Will get it done with the assistance of the consultant.
Does anyone has any idea, how much maximum time an application can take to get fully processed and it depends on the visa office also?
I am just wondering, I am waiting for more than 6 months, on the other hand, many of my knowns have already got their VISA stamped in 4 months.


----------



## kabi (Apr 9, 2010)

Okay Sahil,

Then just ask again your consultant to be sure there is nothing missing.



SahilBhanot420 said:


> many of my knowns have already got their VISA stamped in 4 months.


You have to know that the duration of processing file doesn't depend on the duration of "others" files. Every case is a unique case, and the duration of "others" shouldn't be a reference .

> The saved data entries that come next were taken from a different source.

(** * Seabone bot (scripts/telegram-bot.py): transcript store, scheduler
      and agent loop.

    A shallow embedding of the parts of [telegram-bot.py] that carry the
    persistent session ([Session]), the cron scheduler ([_cron_matches],
    [_cron_loop]) and the tool-calling loop ([_compact_session],
    [agent_respond]), together with the properties checked on them.

    Conventions.
    - A Python [str] is a [string]; one [ascii] stands for one character.
    - A Python [dict] with string keys is a [gmap string _]; dict equality
      in Python ignores insertion order, and so does [gmap] equality.
    - A Python [int] is a [Z]; [len] and indices are [nat].
    - A function that can raise returns a [result]. *)

From stdpp Require Import gmap strings list fin_maps pretty.
From Stdlib Require Import Ascii ZArith Lia.

#[local] Open Scope string_scope.
#[local] Open Scope Z_scope.
#[local] Open Scope list_scope.

(* ===================================================================== *)
(** * Python values and the few built-ins the bot relies on *)
(* ===================================================================== *)

Module Py.

(** What [json.loads] can return.  Numbers are kept integral. *)
#[warnings="-register-all"] Inductive jvalue : Type :=
| JNull
| JBool (b : bool)
| JNum (n : Z)
| JStr (s : string)
| JArr (l : list jvalue)
| JObj (o : gmap string jvalue).

Abbreviation dict := (gmap string jvalue).

(** An exception: its class and what [str(exc)] gives. *)
Record exn : Type := Exn { exn_type : string; exn_str : string }.

Inductive result (A : Type) : Type :=
| Ok (a : A)
| Raise (e : exn).
Arguments Ok {A} a.
Arguments Raise {A} e.

Definition bind {A B} (r : result A) (k : A → result B) : result B :=
  match r with
  | Ok a => k a
  | Raise e => Raise e
  end.

(** [bool(v)]: the truth value Python gives a JSON value. *)
Definition truthy (v : jvalue) : bool :=
  match v with
  | JNull => false
  | JBool b => b
  | JNum n => negb (n =? 0)
  | JStr s => negb (String.eqb s "")
  | JArr l => negb (Nat.eqb (length l) 0)
  | JObj o => negb (Nat.eqb (size o) 0)
  end.

(** [bool(d.get(k))]: a missing key gives [None], which is false. *)
Definition get_truthy (d : dict) (k : string) : bool :=
  from_option truthy false (d !! k).

(** [type(v).__name__] *)
Definition type_name (v : jvalue) : string :=
  match v with
  | JNull => "NoneType"
  | JBool _ => "bool"
  | JNum _ => "int"
  | JStr _ => "str"
  | JArr _ => "list"
  | JObj _ => "dict"
  end.

(** [len(v)]; [None] stands for the [TypeError] Python raises on
    [None], booleans and numbers. *)
Definition py_len (v : jvalue) : option nat :=
  match v with
  | JStr s => Some (String.length s)
  | JArr l => Some (length l)
  | JObj o => Some (size o)
  | JNull | JBool _ | JNum _ => None
  end.

Definition no_len (v : jvalue) : exn :=
  Exn "TypeError" ("object of type '" +:+ type_name v +:+ "' has no len()").

(** [v == s] for a string literal [s]. *)
Definition eq_str (v : option jvalue) (s : string) : bool :=
  match v with
  | Some (JStr s') => String.eqb s' s
  | _ => false
  end.

(** [l[start:]] for an integer [start]: a negative start counts from the
    end, and both ends are clamped to the list. *)
Definition slice_from {A} (start : Z) (l : list A) : list A :=
  let n := Z.of_nat (length l) in
  let i := if start <? 0 then Z.max 0 (start + n) else Z.min start n in
  drop (Z.to_nat i) l.

(** [s.startswith(p)]. *)
Fixpoint startswith (p s : string) : bool :=
  match p, s with
  | EmptyString, _ => true
  | String a p', String b s' => Ascii.eqb a b && startswith p' s'
  | String _ _, EmptyString => false
  end.

(** [s[:n]] and [s[n:]] for a non-negative [n]. *)
Fixpoint str_take (n : nat) (s : string) : string :=
  match n, s with
  | O, _ => ""
  | S n', String a s' => String a (str_take n' s')
  | S _, EmptyString => ""
  end.

Fixpoint str_drop (n : nat) (s : string) : string :=
  match n, s with
  | O, _ => s
  | S n', String _ s' => str_drop n' s'
  | S _, EmptyString => ""
  end.

(** [needle in s]. *)
Fixpoint contains (needle s : string) : bool :=
  startswith needle s ||
  match s with
  | EmptyString => false
  | String _ s' => contains needle s'
  end.

End Py.

Import Py.

(* ===================================================================== *)
(** * Configuration (section 5 of the script) *)
(* ===================================================================== *)

Module Config.

(** One element of [cron_jobs].  The loop reads each field with
    [job.get(field, default)]; a record field holds the value after the
    default has been applied. *)
Record cron_job : Type := CronJob {
  job_id : string;
  job_schedule : string;
  job_action : string;
  job_enabled : bool;
}.

(** The two sections of [CFG] read by the embedded code.  [context] is
    kept as a dictionary: the code reads it with
    [ctx_cfg.get(key, default)]. *)
Record config : Type := Cfg {
  context : gmap string Z;
  cron_jobs : list cron_job;
}.

Definition DEFAULT_CONFIG : config :=
  {| context :=
       {[ "max_messages" := 100;
          "keep_recent" := 30;
          "prune_tool_results_after" := 15 ]};
     cron_jobs :=
       [ CronJob "morning-status" "0 8 * * *" "Morning status report." true;
         CronJob "stale-check" "*/30 * * * *" "Check for stale agents." true;
         CronJob "maintenance" "0 3 * * *" "__maintenance__" true ] |}.

(** [ctx_cfg.get(key, default)] *)
Definition ctx_get (ctx : gmap string Z) (key : string) (dflt : Z) : Z :=
  default dflt (ctx !! key).

End Config.

Import Config.

(* ===================================================================== *)
(** * class Session: the JSONL transcript *)
(* ===================================================================== *)

Module Session.

(** The transcript file, read line by line.  [append] writes one JSON
    object per line, so a stored line either is blank or fails to parse
    ([Unparsable]: [load_context] skips it) or parses to an object
    ([Parsed]).  A file that does not exist reads as [[]]:
    [load_context] returns [[]] and [message_count] returns [0] for
    both. *)
Inductive line : Type :=
| Unparsable (raw : string)
| Parsed (entry : dict).

Definition PLACEHOLDER : jvalue := JStr "[truncated]".

(** [entry = {**entry, "_ts": now}; fh.write(json.dumps(entry) + "\n")] *)
Definition append (now : string) (entry : dict) (file : list line)
  : list line :=
  file ++ [Parsed (<["_ts" := JStr now]> entry)].

(** [self.append({"_compact_marker": True})] *)
Definition clear (now : string) (file : list line) : list line :=
  append now {[ "_compact_marker" := JBool true ]} file.

(** The reading loop of [load_context]: the state is
    [(entries, start_idx)]. *)
Definition scan_step (st : list dict * nat) (ln : line) : list dict * nat :=
  match ln with
  | Unparsable _ => st
  | Parsed entry =>
      let entries := st.1 ++ [entry] in
      (entries,
       if get_truthy entry "_compact_marker" then length entries else st.2)
  end.

Definition scan (file : list line) : list dict * nat :=
  fold_left scan_step file ([], 0%nat).

(** [if start_idx > 0: entries = entries[start_idx:]] *)
Definition after_marker (file : list line) : list dict :=
  let '(entries, start_idx) := scan file in
  if (0 <? start_idx)%nat then drop start_idx entries else entries.

(** [{k: v for k, v in entry.items() if not k.startswith("_")}] *)
Definition strip_internal (entry : dict) : dict :=
  filter (λ kv, startswith "_" kv.1 = false) entry.

(** The conversion loop: strip, keep what has a ["role"]. *)
Definition to_messages (entries : list dict) : list dict :=
  filter (λ msg, is_Some (msg !! "role")) (strip_internal <$> entries).

(** [if len(messages) > max_msgs: messages = messages[-max_msgs:]] *)
Definition trim_to_max (max_msgs : Z) (messages : list dict) : list dict :=
  if max_msgs <? Z.of_nat (length messages)
  then slice_from (- max_msgs) messages
  else messages.

(** The body of the pruning loop at index [i]. *)
Definition prune_at (messages : list dict) (i : nat) : result (list dict) :=
  match messages !! i with
  | None => Ok messages
  | Some m =>
      if eq_str (m !! "role") "tool" then
        let content := default (JStr "") (m !! "content") in
        match py_len content with
        | None => Raise (no_len content)
        | Some n =>
            if (100 <? n)%nat
            then Ok (<[i := <["content" := PLACEHOLDER]> m]> messages)
            else Ok messages
        end
      else Ok messages
  end.

Fixpoint prune_loop (idxs : list nat) (messages : list dict)
  : result (list dict) :=
  match idxs with
  | [] => Ok messages
  | i :: rest => bind (prune_at messages i) (prune_loop rest)
  end.

(** [if prune_after > 0 and len(messages) > prune_after: ...] *)
Definition prune_old (prune_after : Z) (messages : list dict)
  : result (list dict) :=
  let n := Z.of_nat (length messages) in
  if (0 <? prune_after) && (prune_after <? n) then
    let cutoff := Z.to_nat (n - prune_after) in
    prune_loop (seq 0 cutoff) messages
  else Ok messages.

We know how it feels but it's just a waste of time to compare with "other" case.

However it would be better to benefit from this long waiting time and prepare better yourself: try to save a little more money, improve your language level, collect more information about your area of work, search for names of people in your future city in Canada....

Here are so many elements to consider !

Good luck


----------



## SahilBhanot420 (Jul 27, 2016)

Dear Kabi,
My Consultant is claiming that nothing is missed from his end. If anything would have been missed from his end then he might have got the request to submit the missing document(s).
As mentioned above in the initial thread, I have got my GCMS notes on 14th July, in which only my employment points are not approved. 
I have provided all the documents related to my employment(offer letter, Job duties, ITR, Form 16, Salary slips, confirmation on the letter head and signed from HR that I am an employee of the company from _duration till present).

It might happen that they would ask of any other document as a proof of employment at the last moment?

And thanks a lot for your great suggestion regarding my area of work and enhancing my communication skills.

Hope for the best.

Regards,
Sahil


----------